By this stage, Sarwar’s companies owed substantial debts to creditors, including £134,000 to HMRC. HMRC began a winding-up petition in March 2018. Just three months later, Langley Mill Business Park sold for £5.1 million.
Some creditors were paid off, apart from HMRC and one of Sarwar’s business partners, who were collectively still owed around £500,000.
Here is where the recovery picture turned sour. Within nine days of the sale, Sarwar instructed his solicitors to transfer over £3 million to food and drink wholesaler KYCA — so that ‘there were no assets left’ by the time the winding-up was complete in July.
Following the Money Trail
Francis, KYCA’s sole director, was then instructed by Sarwar to make ‘significant’ transfers to a total of six other companies, including around £645,000 to companies ‘clearly linked’ to the Sarwar family, including TNS Properties and NEL Holdings, prosecutors said.
A further £748,980 passed through a series of other companies before ultimately finding its way back to Sarwar’s own family business, according to the Insolvency Service, which investigated the case.
At interview, Sarwar denied acting as director and claimed to have been acting under instruction. Francis had himself been disqualified as a company director for six years in 2021 after failing to provide accounting records for his business.
“Two days before he was due to have an interview with HMRC, he reported his vehicle as stolen,” Ms Kenyon said. “It was later found burnt out, a highly convenient fire in which all his account records were lost.”
Partial Recovery for Creditors
The £3 million was later declared void by HMRC, whose liquidators formally sued Zarka Sarwar and settled for a £280,000 payment. Sarwar was also sued by a creditor and forced to pay back £200,000.
The Insolvency Service confirmed HMRC were eventually fully repaid, while other creditors received a limited return on what they were owed, with investigations underway to confiscate remaining funds. For recovery teams, it is a familiar outcome — partial recompense after a long and resource-intensive fight.
Mitigation Rejected
Both defendants initially pleaded not guilty in January 2023. Sarwar later changed his plea to guilty this year, while Francis pleaded guilty to money laundering on the fourth day of his trial.

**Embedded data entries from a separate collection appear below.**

#[global] Instance item_eq_dec : EqDecision item.
Proof. solve_decision. Defined.

Record workflow : Type := Workflow {
  name : string;
  version : string;
  chain : list item;
  timeout : Z;
  onerror : list task;
  oncancel : list task
}.

Definition task_name (t : task) : option string :=
  match t with
  | Task n _ _ _ _ => Some n
  | Exported _ _ => None
  end.

Definition task_body (t : task) : option body :=
  match t with
  | Task _ _ _ b _ => Some b
  | Exported _ _ => None
  end.

(** The members of [common.tasks], by name. *)
Definition common_task (n : string) : task := Exported job_common ["tasks"; n].

(** [lib/workflows/provision.js] *)
Definition provision : workflow := {|
  name := "provision-" +:+ Provision.VERSION;
  version := Provision.VERSION;
  chain := [
    One (Task "common.validate_params" (Some 10) (Some 1)
           (Local "validateParams") None);
    One (Task "workflow.set_job_action" (Some 10) (Some 1)
           (Local "setJobAction") (Some []));
    One (Task "imgapi.generate_passwords" (Some 10) (Some 1)
           (Local "generatePasswords")
           (Some [("childProcess", "child_process"); ("async", "async")]));
    Splice fabric_common "provisionChain";
    One (Task "cnapi.ensure_image" (Some 300) (Some 1)
           (Local "ensureImage") (Some [("sdcClients", "sdc-clients")]));
    One (Task "cnapi.wait_task_ensure_image" (Some 3600) (Some 1)
           (Imported job_common "waitTask")
           (Some [("sdcClients", "sdc-clients")]));
    One (Exported fabric_common ["provisionWaitTask"]);
    Splice nfs_volumes "provisionChain";
    One (Task "prepare_payload" (Some 10) (Some 1)
           (Local "preparePayload")
           (Some [("sdcClients", "sdc-clients"); ("VError", "verror")]));
    One (Task "cnapi.provision_vm" (Some 10) (Some 1)
           (Local "provision") (Some [("sdcClients", "sdc-clients")]));
    One (Task "cnapi.wait_task" (Some 3600) (Some 1)
           (Imported job_common "waitTask")
           (Some [("sdcClients", "sdc-clients")]));
    One (Task "volapi.add_volumes_references" (Some 120) (Some 1)
           (Imported nfs_volumes "addVolumesReferences")
           (Some [("sdcClients", "sdc-clients"); ("vasync", "vasync")]));
    One (Task "vmapi.put_vm" (Some 120) (Some 1)
           (Imported job_common "putVm")
           (Some [("sdcClients", "sdc-clients")]));
    One (Task "fwapi.update" (Some 10) (Some 1)
           (Imported job_common "updateFwapi")
           (Some [("sdcClients", "sdc-clients")]));
    One (Task "cnapi.release_vm_ticket" (Some 60) (Some 1)
           (Imported job_common "releaseVMTicket")
           (Some [("sdcClients", "sdc-clients")]));
    One (Exported fabric_common ["releaseFabricNatTickets"])
  ];
  timeout := 3810;
  onerror := [
    Task "napi.cleanup_nics" (Some 10) (Some 1)
      (Imported job_common "cleanupNics")
      (Some [("sdcClients", "sdc-clients"); ("async", "async")]);
    Task "set_post_back_failed" None None
      (Local "setPostBackFailed") (Some []);
    Task "common.post_back" None None
      (Imported job_common "postBack")
      (Some [("async", "async"); ("restify", "restify");
             ("urlModule", "url")]);
    Task "cnapi.cleanup_allocation_ticket" None None
      (Imported job_common "releaseAllocationTicket")
      (Some [("sdcClients", "sdc-clients")]);
    Task "cnapi.cleanup_vm_ticket" None None
      (Imported job_common "releaseVMTicket")
      (Some [("sdcClients", "sdc-clients")]);
    Task "vmapi.refresh_vm_on_error" None None
      (Imported job_common "refreshVm") (Some [("restify", "restify")]);
    Exported fabric_common ["releaseFabricNatTickets"];
    Task "On error" None None (Anonymous "Error executing job") None
  ];
  oncancel := [
    Task "vmapi.refresh_vm" None None
      (Imported job_common "refreshVm") (Some [("restify", "restify")]);
    Task "cnapi.cleanup_vm_ticket" None None
      (Imported job_common "releaseVMTicket")
      (Some [("sdcClients", "sdc-clients")]);
    Task "cnapi.cleanup_allocation_ticket" None None
      (Imported job_common "releaseAllocationTicket")
      (Some [("sdcClients", "sdc-clients")]);
    Exported fabric_common ["releaseFabricNatTickets"]
  ]
|}.
(** * SparseHDF5 benchmarks: a shallow embedding and its verified properties

  The development follows the four benchmark programs of the repository

    - [benchmarks/sparse.c]           (module [Sparse])
    - [benchmarks/vl.c]               (module [Vl])
    - [benchmarks/mm2h5.c]            (module [Mm2h5])
    - [benchmarks/frame-writer-str.c] (module [FrameWriter])

  The C integers are integers of [Z] with their wrap-around written out,
  [double] values are the binary64 numbers of [SpecFloat], the calls of
  [rand()] read a stream of outcomes, and the HDF5 calls a program makes
  are recorded as a trace of events.  The first part of the file holds the
  definitions, the second part the theorems. *)

From Stdlib Require Import ZArith List Lia Bool.
From Stdlib Require Import Floats.SpecFloat.
From stdpp Require Import gmap strings list.
From Equations Require Import Equations.

Local Open Scope Z_scope.

(* ===================================================================== *)
(** * Part I: definitions                                                 *)
(* ===================================================================== *)

(** ** C integer types and library constants *)

Module C.

Definition INT_MAX : Z := 2147483647.
Definition CHAR_MAX : Z := 127.
Definition UCHAR_MAX : Z := 255.
Definition EXIT_SUCCESS : Z := 0.
Definition EXIT_FAILURE : Z := 1.

(** Largest value of [rand()]; the value of glibc, which is also the
    largest one an [int] allows. *)
Definition RAND_MAX : Z := 2147483647.
(** ** The model on concrete inputs *)

Example int_plain : PyStr.int "29" = Ok 29. Proof. reflexivity. Qed.
Example int_blanks_sign : PyStr.int " +07 " = Ok 7. Proof. reflexivity. Qed.
Example int_underscore : PyStr.int "2_021" = Ok 2021. Proof. reflexivity. Qed.
Example int_bad_underscore : PyStr.int "2__021" = Raise PyStr.invalid_literal.
Proof. reflexivity. Qed.
Example int_empty : PyStr.int "" = Raise PyStr.invalid_literal.
Proof. reflexivity. Qed.
Example int_separator :
  PyStr.int (String (ascii_of_nat 28) "15") = Raise PyStr.invalid_literal.
Proof. reflexivity. Qed.
Example int_tab : PyStr.int (String (ascii_of_nat 9) "15") = Ok 15.
Proof. reflexivity. Qed.
Example split_date : PyStr.split "." "29.02.2021" = ["29"; "02"; "2021"].
Proof. reflexivity. Qed.
Example split_empty : PyStr.split "." "" = [""]. Proof. reflexivity. Qed.
Example zfill_4 : PyStr.zfill 4 33 = "0033". Proof. reflexivity. Qed.
Example zfill_2 : PyStr.zfill 2 12 = "12". Proof. reflexivity. Qed.
Example contains_mid : PyStr.contains "li" (PyStr.lower "ALICE") = true.
Proof. reflexivity. Qed.
Example ymd2ord_2024_06_10 : Datetime._ymd2ord 2024 6 10 = 739047.
Proof. reflexivity. Qed.
Example ord2ymd_739047 : Datetime._ord2ymd 739047 = Datetime.mkdate 2024 6 10.
Proof. reflexivity. Qed.
Example weekday_2024_06_10 : Datetime.weekday (Datetime.mkdate 2024 6 10) = 0.
Proof. reflexivity. Qed.
Example ord_max : Datetime._ymd2ord 9999 12 31 = Datetime._MAXORDINAL.
Proof. reflexivity. Qed.
Example ord2ymd_max : Datetime._ord2ymd 3652059 = Datetime.mkdate 9999 12 31.
Proof. reflexivity. Qed.
Example ord2ymd_leap : Datetime._ord2ymd (Datetime._ymd2ord 2024 2 29) = Datetime.mkdate 2024 2 29.
Proof. reflexivity. Qed.
Example ord2ymd_dec31_leap : Datetime._ord2ymd (Datetime._ymd2ord 2000 12 31) = Datetime.mkdate 2000 12 31.
Proof. reflexivity. Qed.

Example birthday_ok :
  Classes.Birthday_init "15.06.1990"
  = Ok (Classes.mkField "Birthday" (Datetime.mkdate 1990 6 15)).
Proof. reflexivity. Qed.

Example birthday_feb29_2021 :
  Classes.Birthday_init "29.02.2021"
  = Raise (ValueError Classes.invalid_date_format).
Proof. reflexivity. Qed.

Example birthday_after_separator :
  Classes.Birthday_init (String (ascii_of_nat 28) "15.06.1990")
  = Raise (ValueError Classes.invalid_date_format).
Proof. reflexivity. Qed.

Example birthday_huge_year :
  Classes.Birthday_init "01.01.99999999999"
  = Raise (OverflowError "signed integer is greater than maximum").
Proof. reflexivity. Qed.

Example scenario_saturday :
  Classes.upcoming_birthdays Runs.june10 (Runs.book_of [Runs.ann])
  = Ok [("Ann", Datetime.mkdate 2024 6 15, Datetime.mkdate 2024 6 17)].
Proof. reflexivity. Qed.

Example scenario_outside_window :
  Classes.upcoming_birthdays Runs.june10 (Runs.book_of [Runs.eve]) = Ok [].
Proof. reflexivity. Qed.

Example scenario_rendered :
  Classes.get_upcoming_birthdays Runs.june10 (Runs.book_of [Runs.ann; Runs.eve])
  = Ok "Upcoming birthdays: Ann on 2024-06-15".
Proof. reflexivity. Qed.

Example normalize_sample :
  Sample.normalize_phone "+38 (050) 123-45-67" = Ok "+380501234567".
Proof. reflexivity. Qed.

(** ** Facts about dates *)
Section DateFacts.
Import Datetime.

Lemma valid_date_spec (d : date) :
  valid_date d = true <->
  1 <= year d <= 9999 /\ 1 <= month d <= 12
  /\ 1 <= day d <= _days_in_month (year d) (month d).
Proof.
  unfold valid_date, MINYEAR, MAXYEAR.
  rewrite !andb_true_iff, !Z.leb_le. lia.
Qed.

Lemma days_in_month_le_31 (y m : Z) : _days_in_month y m <= 31.
Proof.
  unfold _days_in_month.
  destruct ((m =? 2) && _is_leap y); [lia|].
  unfold _DAYS_IN_MONTH.
  destruct m as [|p|p]; try lia.
  do 4 (destruct p as [p|p|]; try lia).
Qed.

Lemma as_c_int_small (v : Z) : INT_MIN <= v <= INT_MAX -> as_c_int v = Ok v.
Proof.
  intros H. unfold as_c_int.
  destruct (Z.ltb_spec INT_MAX v); [lia|].
  destruct (Z.ltb_spec v INT_MIN); [lia|]. reflexivity.
Qed.

Lemma date_new_valid (y m d : Z) :
  valid_date (mkdate y m d) = true -> date_new y m d = Ok (mkdate y m d).
Proof.
  intros H. pose proof H as Hb.
  apply valid_date_spec in H. cbn [year month day] in H.
  pose proof (days_in_month_le_31 y m).
  unfold date_new.
  rewrite !as_c_int_small by (unfold INT_MIN, INT_MAX; lia). cbn [bind].
  unfold valid_date in Hb. cbn [year month day] in Hb.
  rewrite !andb_true_iff in Hb.
  destruct Hb as [[[[[H1 H2] H3] H4] H5] H6].
  rewrite H1, H2, H3, H4, H5, H6. reflexivity.
Qed.

Lemma date_new_Ok (y m d : Z) (dt : date) :
  date_new y m d = Ok dt -> dt = mkdate y m d /\ valid_date dt = true.
Proof.
  unfold date_new, as_c_int.
  destruct (INT_MAX <? y); [discriminate|].
  destruct (y <? INT_MIN); [discriminate|].
  destruct (INT_MAX <? m); [discriminate|].
  destruct (m <? INT_MIN); [discriminate|].
  destruct (INT_MAX <? d); [discriminate|].
  destruct (d <? INT_MIN); [discriminate|].
  cbn [bind].
  destruct ((MINYEAR <=? y) && (y <=? MAXYEAR)) eqn:Hy; [|discriminate].
  destruct ((1 <=? m) && (m <=? 12)) eqn:Hm; [|discriminate].
  destruct ((1 <=? d) && (d <=? _days_in_month y m)) eqn:Hd; [|discriminate].
  cbn [negb]. intros E. injection E as <-. split; [reflexivity|].
  unfold valid_date. cbn [year month day].
  apply andb_true_iff in Hy, Hm, Hd.
  destruct Hy as [-> ->], Hm as [-> ->], Hd as [-> ->]. reflexivity.
Qed.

Mitigating for Francis, barrister Thomas Schofield KC said his client had ‘not been aware’ of the winding-up petition and ‘didn’t know’ that the money transferred to him was criminal. “He has a wife and four children and expresses bitter remorse at his offending,” his lawyer said. “He is employed and wishes to start contributing to society again. He deserves to be punished but in the community.”
Andrew Horsell made a similar plea for Sarwar, saying he had ‘dragged himself up by his bootstraps and made something of himself’ to support his family, including his wife, who was said to suffer health issues.
“He is somewhat of a precarious position with debts, and could lose his family home,” Mr Horsell said. “I submit that public humiliation of unpaid work would be enough. It is difficult to imagine a further fall from grace.”
The Judge’s Verdict
Presiding judge Peter Horgan rejected this assertion, jailing Sarwar for four years, of which he is expected to serve 40 percent.
“You were very experienced and successful businessman and knew exactly what you should not be doing,” he told Sarwar. “These were sophisticated arrangements which you then took active steps to distance yourself from.
“You demonstrated a real arrogance, believing you could do whatever you wanted and choosing to ignore the order, not following rules or listening to advice.”
Handing Francis his suspended sentence, the judge added: “This sentence should hang over your head for that time. Money laundering is a serious part of criminal activity. If you commit any offence in that time you will be back in front of me, do you understand?”